Give again only those lines from the start of the entries through the line holding "unfold retrieve_value.", leaving them as they are.

:::

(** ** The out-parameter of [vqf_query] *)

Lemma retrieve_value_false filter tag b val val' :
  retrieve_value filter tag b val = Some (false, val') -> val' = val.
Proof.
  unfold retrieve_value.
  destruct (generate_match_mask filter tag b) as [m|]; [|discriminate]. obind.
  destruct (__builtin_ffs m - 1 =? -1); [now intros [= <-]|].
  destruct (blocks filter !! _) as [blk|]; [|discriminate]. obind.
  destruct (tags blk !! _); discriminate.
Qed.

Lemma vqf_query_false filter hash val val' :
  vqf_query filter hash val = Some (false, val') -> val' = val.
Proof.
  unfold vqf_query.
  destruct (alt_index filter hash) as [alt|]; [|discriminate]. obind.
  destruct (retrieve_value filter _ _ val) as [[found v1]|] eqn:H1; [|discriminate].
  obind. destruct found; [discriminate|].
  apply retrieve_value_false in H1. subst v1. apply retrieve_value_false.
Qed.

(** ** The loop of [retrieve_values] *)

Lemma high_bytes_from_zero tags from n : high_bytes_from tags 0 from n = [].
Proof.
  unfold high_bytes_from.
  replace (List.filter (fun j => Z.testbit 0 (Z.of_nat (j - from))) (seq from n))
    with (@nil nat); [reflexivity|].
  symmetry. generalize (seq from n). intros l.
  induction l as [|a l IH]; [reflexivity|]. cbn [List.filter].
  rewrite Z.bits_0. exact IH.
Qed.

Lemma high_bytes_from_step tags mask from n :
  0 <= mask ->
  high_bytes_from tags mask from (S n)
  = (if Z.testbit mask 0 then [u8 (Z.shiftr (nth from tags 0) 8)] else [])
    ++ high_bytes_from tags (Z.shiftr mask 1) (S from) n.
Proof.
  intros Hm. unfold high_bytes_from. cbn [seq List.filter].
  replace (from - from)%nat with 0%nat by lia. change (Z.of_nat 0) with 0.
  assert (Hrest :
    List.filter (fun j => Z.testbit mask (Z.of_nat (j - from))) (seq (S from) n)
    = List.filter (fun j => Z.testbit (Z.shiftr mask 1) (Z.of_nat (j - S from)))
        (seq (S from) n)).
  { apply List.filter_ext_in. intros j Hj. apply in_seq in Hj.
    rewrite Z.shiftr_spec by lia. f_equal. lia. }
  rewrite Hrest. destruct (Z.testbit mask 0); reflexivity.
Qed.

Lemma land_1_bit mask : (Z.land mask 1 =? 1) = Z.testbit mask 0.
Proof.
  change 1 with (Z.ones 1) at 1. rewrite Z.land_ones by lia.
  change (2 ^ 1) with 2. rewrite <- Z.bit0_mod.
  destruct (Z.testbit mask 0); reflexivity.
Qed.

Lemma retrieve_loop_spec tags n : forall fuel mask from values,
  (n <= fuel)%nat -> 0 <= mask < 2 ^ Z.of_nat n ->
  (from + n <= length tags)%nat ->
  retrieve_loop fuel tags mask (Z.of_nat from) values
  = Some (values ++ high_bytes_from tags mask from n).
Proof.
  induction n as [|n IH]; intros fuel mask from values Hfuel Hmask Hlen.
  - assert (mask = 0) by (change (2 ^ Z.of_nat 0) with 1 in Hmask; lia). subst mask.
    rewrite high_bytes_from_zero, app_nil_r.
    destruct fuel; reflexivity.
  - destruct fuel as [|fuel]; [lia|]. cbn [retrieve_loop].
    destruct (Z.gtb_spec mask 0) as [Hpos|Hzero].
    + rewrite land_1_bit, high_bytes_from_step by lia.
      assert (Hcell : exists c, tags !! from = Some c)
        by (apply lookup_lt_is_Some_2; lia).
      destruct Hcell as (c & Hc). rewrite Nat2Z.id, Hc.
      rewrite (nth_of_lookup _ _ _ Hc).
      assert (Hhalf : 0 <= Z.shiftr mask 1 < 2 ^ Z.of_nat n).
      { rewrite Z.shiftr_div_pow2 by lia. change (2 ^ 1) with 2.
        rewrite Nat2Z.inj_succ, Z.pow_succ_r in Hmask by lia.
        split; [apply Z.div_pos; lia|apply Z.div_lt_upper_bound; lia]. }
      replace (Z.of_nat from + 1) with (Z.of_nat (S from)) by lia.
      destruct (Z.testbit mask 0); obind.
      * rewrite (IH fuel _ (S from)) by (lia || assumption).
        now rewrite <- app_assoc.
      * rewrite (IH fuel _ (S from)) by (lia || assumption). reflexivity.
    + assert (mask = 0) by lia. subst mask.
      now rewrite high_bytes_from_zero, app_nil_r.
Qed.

:::

■ **Output below**
(** ** The out-parameter of [vqf_query] *)

Lemma retrieve_value_false filter tag b val val' :
  retrieve_value filter tag b val = Some (false, val') -> val' = val.
Proof.
  unfold retrieve_value.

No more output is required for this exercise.